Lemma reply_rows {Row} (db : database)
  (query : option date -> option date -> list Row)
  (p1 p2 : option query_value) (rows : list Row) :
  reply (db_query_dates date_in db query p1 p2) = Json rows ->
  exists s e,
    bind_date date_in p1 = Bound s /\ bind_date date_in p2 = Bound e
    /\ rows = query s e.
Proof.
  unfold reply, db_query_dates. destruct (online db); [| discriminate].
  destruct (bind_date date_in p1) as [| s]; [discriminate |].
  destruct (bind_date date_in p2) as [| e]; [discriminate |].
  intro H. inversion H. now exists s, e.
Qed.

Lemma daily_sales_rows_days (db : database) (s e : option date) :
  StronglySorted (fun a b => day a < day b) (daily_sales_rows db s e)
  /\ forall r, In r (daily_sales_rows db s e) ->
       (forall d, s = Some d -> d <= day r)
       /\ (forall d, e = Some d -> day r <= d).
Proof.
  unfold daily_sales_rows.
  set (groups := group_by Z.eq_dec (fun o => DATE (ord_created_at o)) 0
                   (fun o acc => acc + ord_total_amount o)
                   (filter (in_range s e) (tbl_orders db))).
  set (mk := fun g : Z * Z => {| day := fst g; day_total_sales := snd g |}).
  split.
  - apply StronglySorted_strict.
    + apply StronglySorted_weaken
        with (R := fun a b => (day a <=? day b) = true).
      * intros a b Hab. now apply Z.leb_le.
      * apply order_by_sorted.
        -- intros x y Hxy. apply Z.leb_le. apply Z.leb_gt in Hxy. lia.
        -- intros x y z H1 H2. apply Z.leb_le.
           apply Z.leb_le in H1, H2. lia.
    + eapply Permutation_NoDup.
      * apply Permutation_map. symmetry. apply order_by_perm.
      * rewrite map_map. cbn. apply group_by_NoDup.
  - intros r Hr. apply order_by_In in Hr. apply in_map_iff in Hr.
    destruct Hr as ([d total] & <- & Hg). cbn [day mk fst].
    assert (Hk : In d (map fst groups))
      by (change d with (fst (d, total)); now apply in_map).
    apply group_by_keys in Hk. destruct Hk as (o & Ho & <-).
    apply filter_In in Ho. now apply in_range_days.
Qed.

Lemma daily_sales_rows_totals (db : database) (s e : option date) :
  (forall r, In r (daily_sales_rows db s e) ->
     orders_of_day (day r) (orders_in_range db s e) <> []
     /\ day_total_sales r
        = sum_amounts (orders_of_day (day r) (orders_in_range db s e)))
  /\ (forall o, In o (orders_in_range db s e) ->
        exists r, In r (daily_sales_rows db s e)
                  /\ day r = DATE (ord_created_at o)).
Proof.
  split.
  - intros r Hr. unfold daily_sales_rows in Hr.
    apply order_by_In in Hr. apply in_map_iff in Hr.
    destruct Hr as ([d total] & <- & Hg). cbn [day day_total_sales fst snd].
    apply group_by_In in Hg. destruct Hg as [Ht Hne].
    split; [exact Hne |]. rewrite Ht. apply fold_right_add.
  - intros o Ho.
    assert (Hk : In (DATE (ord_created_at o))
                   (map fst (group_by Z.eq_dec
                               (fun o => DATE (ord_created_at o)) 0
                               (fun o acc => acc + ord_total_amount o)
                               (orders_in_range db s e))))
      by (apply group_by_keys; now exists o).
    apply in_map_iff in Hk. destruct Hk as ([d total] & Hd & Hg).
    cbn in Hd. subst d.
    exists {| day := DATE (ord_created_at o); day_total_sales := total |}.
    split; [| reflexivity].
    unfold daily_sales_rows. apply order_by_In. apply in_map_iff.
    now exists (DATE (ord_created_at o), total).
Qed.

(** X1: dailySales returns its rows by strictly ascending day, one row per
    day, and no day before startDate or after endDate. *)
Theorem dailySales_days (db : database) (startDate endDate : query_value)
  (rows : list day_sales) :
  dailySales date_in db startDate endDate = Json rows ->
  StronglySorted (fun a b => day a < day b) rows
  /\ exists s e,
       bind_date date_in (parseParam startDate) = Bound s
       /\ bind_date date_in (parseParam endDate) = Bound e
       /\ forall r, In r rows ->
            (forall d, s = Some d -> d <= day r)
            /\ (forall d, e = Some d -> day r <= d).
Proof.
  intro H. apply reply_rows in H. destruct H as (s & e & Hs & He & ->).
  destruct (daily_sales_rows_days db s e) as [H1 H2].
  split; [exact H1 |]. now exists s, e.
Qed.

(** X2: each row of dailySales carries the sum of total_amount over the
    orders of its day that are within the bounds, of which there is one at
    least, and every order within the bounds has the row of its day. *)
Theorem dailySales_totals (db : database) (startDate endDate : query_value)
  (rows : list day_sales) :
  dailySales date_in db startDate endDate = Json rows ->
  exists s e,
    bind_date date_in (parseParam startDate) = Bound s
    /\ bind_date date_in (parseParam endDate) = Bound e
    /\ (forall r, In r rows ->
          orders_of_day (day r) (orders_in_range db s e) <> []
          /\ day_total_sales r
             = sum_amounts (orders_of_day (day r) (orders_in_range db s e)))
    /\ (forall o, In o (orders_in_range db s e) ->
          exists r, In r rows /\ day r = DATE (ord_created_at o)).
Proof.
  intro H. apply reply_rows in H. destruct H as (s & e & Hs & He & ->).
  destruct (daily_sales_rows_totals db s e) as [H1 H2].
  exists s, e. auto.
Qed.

◇ ◇ ◇ ◇ ◇

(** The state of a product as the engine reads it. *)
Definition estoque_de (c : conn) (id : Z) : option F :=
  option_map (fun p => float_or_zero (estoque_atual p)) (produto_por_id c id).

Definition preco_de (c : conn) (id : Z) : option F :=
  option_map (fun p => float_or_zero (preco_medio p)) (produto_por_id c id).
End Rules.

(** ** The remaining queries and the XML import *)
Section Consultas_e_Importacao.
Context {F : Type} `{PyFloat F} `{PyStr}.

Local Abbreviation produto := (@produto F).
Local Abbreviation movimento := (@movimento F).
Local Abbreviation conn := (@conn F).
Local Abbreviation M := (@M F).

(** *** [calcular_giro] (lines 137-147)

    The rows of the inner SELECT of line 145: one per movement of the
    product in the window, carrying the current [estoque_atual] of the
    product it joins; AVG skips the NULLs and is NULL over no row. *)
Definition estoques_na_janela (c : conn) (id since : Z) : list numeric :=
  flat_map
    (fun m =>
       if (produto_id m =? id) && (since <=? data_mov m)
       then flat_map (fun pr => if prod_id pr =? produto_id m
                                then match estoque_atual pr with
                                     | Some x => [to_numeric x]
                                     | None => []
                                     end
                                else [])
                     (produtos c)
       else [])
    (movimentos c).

◇ ◇ ◇ ◇ ◇

*Task prompt:*
Copy the lines above exactly, beginning at the line that has "- intros o Ho." and stopping after the line that has "day, and no", and omit the rest.

*Result for this exercise:*
  - intros o Ho.
    assert (Hk : In (DATE (ord_created_at o))
                   (map fst (group_by Z.eq_dec
                               (fun o => DATE (ord_created_at o)) 0
                               (fun o acc => acc + ord_total_amount o)
                               (orders_in_range db s e))))
      by (apply group_by_keys; now exists o).
    apply in_map_iff in Hk. destruct Hk as ([d total] & Hd & Hg).
    cbn in Hd. subst d.
    exists {| day := DATE (ord_created_at o); day_total_sales := total |}.
    split; [| reflexivity].
    unfold daily_sales_rows. apply order_by_In. apply in_map_iff.
    now exists (DATE (ord_created_at o), total).
Qed.

(** X1: dailySales returns its rows by strictly ascending day, one row per
    day, and no day before startDate or after endDate. *)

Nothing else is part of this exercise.